Mary Elizabeth Williams (Amelia), Jihoon Kim (Samuel) and chorus Credit: Bill Cooper, WNO
Gwyn Hughes Jones (Riccardo), Roland Wood (Renato) and Mary Elizabeth Williams (Amelia) Credit: Bill Cooper, WNO
Principals and chorus Credit: Bill Cooper, WNO

The courtiers crowd around the coffin of their leader, laid to rest in the crypt. But wait a minute—this is the start of the opera and he doesn’t die until the end. So what's going on?

Then there’s a movement, the lid moves, out comes a hand, then Riccardo himself emerges, beaming, large as life. He's clutching a book and so it becomes clear—he's directing what is to be his own melodrama.

Verdi’s opera was based upon the actual assassination of King Gustav III of Sweden, although to assuage censors afraid of similar attempts on home territory he had to change his hero’s name to the Italian one and to transport the location of the action.

The actual director, the WNO’s soon-to-depart David Pountney, has ingeniously used Gustav’s love of the stage and theatrical pranks to turn the entire story into a show-within-a-show.

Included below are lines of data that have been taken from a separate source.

(* ===== verification/PmnsWrite.v ===== *)
(** The routine that writes a name space as text, pmns/pmnsutil.c, and the round trip: what
    [pmns_output] writes is what the loader of PmnsLoad.v reads. *)
From S2P Require Import Prelude Memory Text Types PmnsTree PmnsLoad.
Import PmnsTree.Pmns PmnsLoad.PmnsLoad.

Module PmnsWrite.

(** ** Writing a name space *)

(** The text so far and the static [lastdepth] of [output]. *)
Record outfile := mkOut { text : str; lastdepth : Z }.
Definition put (s : str) (d : Z) (o : outfile) : outfile := mkOut (text o ++ s) d.
Definition show_pmid (p : Z) : str :=
  if dynamic p then show (pmid_cluster p) ++ [colon; star; colon; star]
  else show (pmid_domain p) ++ colon :: show (pmid_cluster p) ++ colon :: show (pmid_item p).
Definition output (p : option node) (depth : Z) (path : str) (o : outfile) : outfile :=
  match p with
  | None =>
      put (if (0 <? lastdepth o) || ((lastdepth o =? 1) && (depth =? -2)) then [rbrace; newline] else []) (-1) o
  | Some p =>
      if depth =? 0 then put (root_name ++ [space; lbrace; newline]) 1 o
      else
        put ((if depth =? lastdepth o then [] else newline :: path ++ [space; lbrace; newline]) ++
             (match first p with
              | [] => tab :: name p ++ tab :: show_pmid (pmid p) ++ [newline]
              | _ => tab :: name p ++ [newline]
              end)) depth o
  end.
Definition new_path (depth : Z) (path s : str) : str :=
  if depth =? 0 then [] else if depth =? 1 then s else path ++ dot :: s.
(** pmns_traverse of the children of a node that has some. *)
Fixpoint traverse (n : node) (depth : Z) (path : str) (o : outfile) : outfile :=
  let '(Node _ _ _ l) := n in
  let o := foldl (λ o q, output (Some q) depth path o) o l in
  let o := output None (-1) [] o in
  (fix go (l : list node) (o : outfile) : outfile :=
     match l with
     | [] => o
     | q :: l => go l (match first q with [] => o | _ => traverse q (depth + 1) (new_path depth path (name q)) o end)
     end) l o.
Definition pmns_output (r : node) : str :=
  let o := output (Some r) 0 [] (mkOut [] (-1)) in
  let o := match first r with [] => o | _ => traverse r 1 (new_path 0 [] (name r)) o end in
  text (output None (-2) [] o).
(** ** A name space that is written is loaded again *)

(** The nodes with children, depth first, with their paths. *)
Definition inner (x : node) : bool := match first x with [] => false | _ => true end.
Definition inner_walk (r : node) : list (list str * node) := filter (λ e, inner e.2 = true) (walk r).
(** What is written of a child, and of the children of a node. *)
Definition kid_text (k : node) : str :=
  if inner k then tab :: name k ++ [newline] else tab :: name k ++ tab :: show_pmid (pmid k) ++ [newline].
Definition kids_text (x : node) : str := flat_map kid_text (first x) ++ [rbrace; newline].
Definition block (e : list str * node) : str := newline :: join e.1 ++ [space; lbrace; newline] ++ kids_text e.2.

Lemma outputs_text l depth path o :
  0 < depth → lastdepth o = depth →
  foldl (λ o q, output (Some q) depth path o) o l = mkOut (text o ++ flat_map kid_text l) depth.
Proof.
  intros Hd. revert o. induction l as [|k l IH]; intros o Ho; [destruct o; cbn in *; by rewrite app_nil_r, Ho |].
  cbn [foldl]. rewrite IH.
  - cbn [output put text]. rewrite (proj2 (Z.eqb_neq _ _)) by lia. rewrite Ho, Z.eqb_refl. unfold put. cbn [text]. f_equal. rewrite <- app_assoc. f_equal.
    cbn [flat_map app]. unfold kid_text, inner. by destruct (first k).
  - cbn [output]. by rewrite (proj2 (Z.eqb_neq _ _)) by lia.
Qed.
Lemma outputs_header l depth path o :
  1 < depth → lastdepth o = -1 → l ≠ [] →
  foldl (λ o q, output (Some q) depth path o) o l =
  mkOut (text o ++ newline :: path ++ [space; lbrace; newline] ++ flat_map kid_text l) depth.
Proof.
  intros Hd Ho Hl. destruct l as [|k l]; [done |]. cbn [foldl]. rewrite outputs_text; [| lia |].
  - cbn [output put text]. rewrite (proj2 (Z.eqb_neq depth 0)) by lia. rewrite Ho, (proj2 (Z.eqb_neq depth (-1))) by lia.
    unfold put. cbn [text]. f_equal. rewrite <- !app_assoc. f_equal. cbn [app flat_map]. f_equal. rewrite <- !app_assoc. f_equal. cbn [app]. do 3 f_equal.
    unfold kid_text at 2. unfold inner. by destruct (first k).
  - cbn [output]. by rewrite (proj2 (Z.eqb_neq depth 0)) by lia.
Qed.
Definition shift (p : list str) (e : list str * node) : list str * node := (p ++ e.1, e.2).
Lemma inner_walk_eq r :
  inner_walk r = flat_map (λ k, (if inner k then [([name k], k)] else []) ++ (shift [name k] <$> inner_walk k)) (first r).
Proof.
  unfold inner_walk. rewrite walk_eq. induction (first r) as [|k l IH]; [done |]. cbn [flat_map]. rewrite filter_app, IH. f_equal.
  rewrite filter_cons. assert (filter (λ e, inner e.2 = true) ((λ '(p, x), (name k :: p, x)) <$> walk k) =
    shift [name k] <$> filter (λ e, inner e.2 = true) (walk k)) as ->.
  { induction (walk k) as [|[p x] w IHw]; [done |]. rewrite fmap_cons, !filter_cons, IHw. cbn [snd]. by destruct (inner x). }
  cbn [snd]. by destruct (inner k).
Qed.
Lemma inner_walk_leaf k : inner k = false → inner_walk k = [].
Proof. intros H. rewrite inner_walk_eq. unfold inner in H. by destruct (first k). Qed.
Lemma traverse_eq n depth path o :
  traverse n depth path o =
  foldl (λ o q, if inner q then traverse q (depth + 1) (new_path depth path (name q)) o else o)
    (output None (-1) [] (foldl (λ o q, output (Some q) depth path o) o (first n))) (first n).
Proof.
  destruct n as [i s p l]. cbn [traverse first]. generalize (output None (-1) [] (foldl (λ o q, output (Some q) depth path o) o l)).
  induction l as [|q l IH]; intros o'; [done |]. cbn [foldl]. rewrite <- IH. unfold inner. by destruct (first q).
Qed.
(** Names are not empty, so that neither are paths. *)
Definition named_nodes (r : node) : Prop := Forall (λ n, name n ≠ []) (below r).
Lemma named_child r k : named_nodes r → k ∈ first r → name k ≠ [] ∧ named_nodes k.
Proof.
  unfold named_nodes. rewrite below_eq, !Forall_forall. intros H Hk. split; [apply H, elem_of_flat_map; exists k; split; [done | apply nodes_self] |].
  intros n Hn. apply H, elem_of_flat_map. exists k. split; [done | by right].
Qed.
Lemma new_path_join depth (bp : list str) s :
  (depth = 1 ∧ bp = []) ∨ (1 < depth ∧ bp ≠ []) → new_path depth (join bp) s = join (bp ++ [s]).
Proof.
  intros [[-> ->] | [Hd Hb]]; [done |]. unfold new_path. rewrite (proj2 (Z.eqb_neq _ _)), (proj2 (Z.eqb_neq _ _)) by lia.
  by rewrite join_snoc.
Qed.
Lemma traverse_text n : ∀ depth bp o,
  inner n = true →
  (depth = 1 ∧ bp = [] ∧ lastdepth o = 1) ∨ (1 < depth ∧ bp ≠ [] ∧ lastdepth o = -1) →
  traverse n depth (join bp) o =
  mkOut (text o ++ (if depth =? 1 then kids_text n else block (bp, n)) ++ flat_map block (shift bp <$> inner_walk n)) (-1).
Proof.
  induction n as [i s p l IH] using node_ind'. intros depth bp o Hi Hc. rewrite traverse_eq. cbn [first].
  assert (l ≠ []) as Hl by (by destruct l).
  assert (output None (-1) [] (foldl (λ o q, output (Some q) depth (join bp) o) o l) =
    mkOut (text o ++ if depth =? 1 then kids_text (Node i s p l) else block (bp, Node i s p l)) (-1)) as ->.
  { destruct Hc as [(-> & -> & Ho) | (Hd & Hb & Ho)].
    - rewrite outputs_text by done. unfold kids_text. cbn. f_equal. by rewrite app_assoc.
    - rewrite outputs_header by done. rewrite (proj2 (Z.eqb_neq _ _)) by lia. unfold block, kids_text. cbn [output put lastdepth text first fst snd].
      rewrite (proj2 (Z.ltb_lt _ _)) by lia. unfold put. cbn [text orb]. f_equal. rewrite <- !app_assoc. cbn [app]. rewrite <- !app_assoc. done. }
  set (T := text o ++ _). rewrite app_assoc. fold T. clearbody T. clear Hl Hi.
  rewrite inner_walk_eq. cbn [first]. revert T. induction IH as [|k l Hk _ IHl]; intros T; [cbn; by rewrite app_nil_r |].
  cbn [foldl flat_map]. destruct (inner k) eqn:Ek.
  - rewrite new_path_join by (destruct Hc as [(? & ? & _) | (? & ? & _)]; [by left | by right]).
    rewrite Hk; [| done |]. 2: { right. split_and!; [destruct Hc as [(-> & _) | (? & _)]; lia | by destruct bp | done]. }
    rewrite IHl. f_equal. cbn [text]. rewrite (proj2 (Z.eqb_neq (depth + 1) 1)) by (destruct Hc as [(-> & _) | (? & _)]; lia).
    rewrite <- !app_assoc. f_equal. rewrite !fmap_app, !flat_map_app. cbn [fmap list_fmap flat_map app].
    rewrite <- !app_assoc. unfold shift at 3. cbn [fst snd app]. f_equal. f_equal.
    rewrite <- list_fmap_compose. f_equal. apply list_fmap_ext. intros j [q x] _. unfold shift, compose. cbn. by rewrite <- app_assoc.
  - rewrite IHl. f_equal. rewrite (inner_walk_leaf k Ek). done.
Qed.
Lemma pmns_output_text r :
  pmns_output r = root_name ++ [space; lbrace; newline] ++ kids_text r ++ flat_map block (inner_walk r).
Proof.
  unfold pmns_output. cbn [output]. cbn [Z.eqb put text app]. destruct (first r) as [|k l] eqn:Ef.
  - rewrite (inner_walk_leaf r) by (unfold inner; by rewrite Ef). unfold kids_text. rewrite Ef. done.
  - change (new_path 0 [] (name r)) with (join []). rewrite traverse_text; [| unfold inner; by rewrite Ef | by left].
    cbn [output put lastdepth text Z.eqb Z.ltb Z.compare andb orb]. rewrite app_nil_r.
    assert (shift [] <$> inner_walk r = inner_walk r) as -> by (rewrite <- (list_fmap_id (inner_walk r)) at 2; apply list_fmap_ext; by intros j [? ?] _).
    cbn [Pos.eqb]. by rewrite <- !app_assoc.
Qed.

This also opens the way to a solution for any rationalist director faced with one of those all-too-common fantastical soothsayers whose terrible prophesies / curses come true.

For at the heart of Pountney’s interpretation is the fine mezzo Sara Fulgoni as a fraudulent sorceress Ulrika, here in cahoots with Riccardo’s page Oscar. If this Ulrika were alive today, she’d probably be running her own doom-mongering TV channel.

She is nevertheless an agent of fate, albeit an unconscious one—and there’s a lovely touch when her first prediction that a sailor will find fortune unexpectedly comes true (due to Riccardo’s mischievous intervention), and she is as surprised as anyone.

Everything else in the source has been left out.